Tomamos por Junín rumbo a La Playa, esa avenida donde una tarde como ésta me había matado a mi niño, y de paso a mí. Me ofreció un pastel de la bolsa pero no se lo quise recibir. Sin sospechar él nada iba comiendo pasteles y pasteles que iba sacando de la bolsa. "¿Tú ya conocías a ése?" le pregunté refiriéndome a La Plaga, a quien habíamos dejado atrás. "Aja", contestó con la boca llena. "¿Porque también es de tu barrio?" "Aja", volvió a contestar, asintiendo con la cabeza, y siguió comiendo pasteles.

Le dije que tenía que ir a La Candelaria a pedirle al Señor Caído, pero no le dije a pedirle qué. Tenía que ir a esa iglesia a rogarle a Dios que todo lo sabe, que todo lo entiende, que todo lo puede, que me ayudara a matar a este hijueputa.

Le dije que me esperara afuera y entré a la iglesia sin él. Las veladoras del Señor Caído chisporroteaban fervorosas elevando al cielo su plegaria, mi súplica: que me iluminara cómo.

Cuando salí de la iglesia ya lo sabía. En el atrio, entre los puestos de lotería y los mendigos él seguía esperándome. Vino hacia mí. Le dije que nos iríamos a dormir esa noche a cualquier motel de las afueras. Me preguntó la razón y le contesté que por supersticiones, que porque sentía que si me quedaba esa noche en mi casa me iban a matar. Como esta impresión la puede tener cualquiera en cualquier momento en cualquier parte de Medellín lo entendió. Le había dado una razón incontrovertible, una que no acepta razones.

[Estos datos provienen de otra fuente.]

(* ----------------------------------------------------------------- *)
(** ** What no action undoes                                          *)
(* ----------------------------------------------------------------- *)

(** The shapes a step of the system can have. *)
Lemma exec_cases (a : Action) (s s' : System) :
  exec a s = Some s' ->
  (exists count, s' = Start count s) \/
  (exists count, s' = Start_enter count s) \/
  (exists l, s' = set_starting l (set_dw (set_started true (dw s)) s)) \/
  (exists l, s' = set_starting l (set_workers (workers s ++ [WSpawned]) s)) \/
  (exists doc,
      s' = set_sending (sending s ++ [fst (Write_register doc (dw s))])
                       (set_dw (snd (Write_register doc (dw s))) s)) \/
  (exists n doc c',
      nth_error (sending s) n = Some doc /\
      Chan.send (wchan (dw s)) doc = Chan.Sent c' /\
      s' = set_sending (remove_nth n (sending s))
             (set_enqueued (enqueued s ++ [doc])
                (set_dw (set_wchan c' (dw s)) s))) \/
  (exists msg, s' = set_panicked msg s) \/
  (exists c',
      Chan.close (wchan (dw s)) = Chan.Closed c' /\
      s' = set_flush FlushWaiting (set_dw (set_wchan c' (dw s)) s)) \/
  (wg (dw s) = 0 /\ s' = set_flush FlushReturned s) \/
  (exists ins w w' s1 l1 l2,
      workers s = (l1 ++ w :: l2)%list /\
      worker_step ins w s = Some (w', s1) /\
      s' = set_workers (l1 ++ w' :: l2) s1).
Proof.
  intros E. destruct a as [count | count | k | doc | n | | | i ins].
  - unfold exec in E. destruct (panicked s); [discriminate|].
    injection E as <-. left. exists count. reflexivity.
  - unfold exec in E. destruct (panicked s); [discriminate|].
    injection E as <-. right; left. exists count. reflexivity.
  - unfold exec in E. destruct (panicked s); [discriminate|].
    destruct (nth_error (starting s) k) as [st|]; [|discriminate].
    unfold Start_next in E. destruct (passes_left st); [discriminate|].
    destruct (flag_assigned st); injection E as <-.
    + right; right; right; left. eexists. reflexivity.
    + right; right; left. eexists. reflexivity.
  - unfold exec in E. destruct (panicked s); [discriminate|].
    do 4 right; left. exists doc.
    destruct (Write_register doc (dw s)). injection E as <-. reflexivity.
  - unfold exec in E. destruct (panicked s); [discriminate|].
    destruct (nth_error (sending s) n) as [doc|] eqn:Hn; [|discriminate].
    unfold Write_send in E.
    destruct (Chan.send (wchan (dw s)) doc) as [c'| |] eqn:Hs;
      try discriminate; injection E as <-.
    + do 5 right; left. exists n, doc, c'. repeat split; assumption.
    + do 6 right; left. eexists. reflexivity.
  - unfold exec in E. destruct (panicked s); [discriminate|].
    unfold Flush_close in E.
    destruct (flush s); try discriminate;
      (destruct (Chan.close (wchan (dw s))) as [c'|] eqn:Hc;
       injection E as <-;
       [ do 7 right; left; exists c'; split; reflexivity
       | do 6 right; left; eexists; reflexivity ]).
  - unfold exec in E. destruct (panicked s); [discriminate|].
    destruct (flush s); try discriminate.
    unfold Flush_wait in E. destruct (wg (dw s) =? 0) eqn:E0; [|discriminate].
    injection E as <-. apply Z.eqb_eq in E0.
    do 8 right; left. split; [exact E0 | reflexivity].
  - apply exec_worker_inv in E.
    destruct E as [_ [w [w' [s1 [l1 [l2 [Hws [_ [Hstep ->]]]]]]]]].
    do 9 right.
    exists ins, w, w', s1, l1, l2. repeat split; assumption.
Qed.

Cruzamos el parque y al pasar junto a la estatua se alzó un revuelo de palomas que me avivó el recuerdo. Y recordé la tarde en que volví a esta iglesia a rogar por mí y a llorar por él, por mi niño, Alexis, el único.

Abanicada su indiferencia por las palomas, ajeno a todo, más allá de las miserias humanas, seguía sobre su pedestal Pedro Justo Berrío, el viejo gobernador que gobernó a Antioquia por el tiempo inconcebible de cuatro años, un récord Guiness. Aquí lo usual es que duren meses; se tumban los unos a los otros en su rapiña, en su voracidad burocrática. Frente al prócer se alzaba en su desmesura idiota el tren elevado, el dizque metro, inacabado, detenido en sus alturas y convertido abajo en guarida de mendigos y ladrones. No lo han podido concluir, tienen años con él detenido: endeudaron a Antioquia para hacerlo y se robaron la plata. Hicieron bien: si no se la hubieran robado ellos se la habrían robado otros. Y al que no le guste la impunidad que no la respire, que siga su camino sin mirar, tapándose las narices. Unos roban y a otros los roban, unos matan y a otros los matan, así es esto.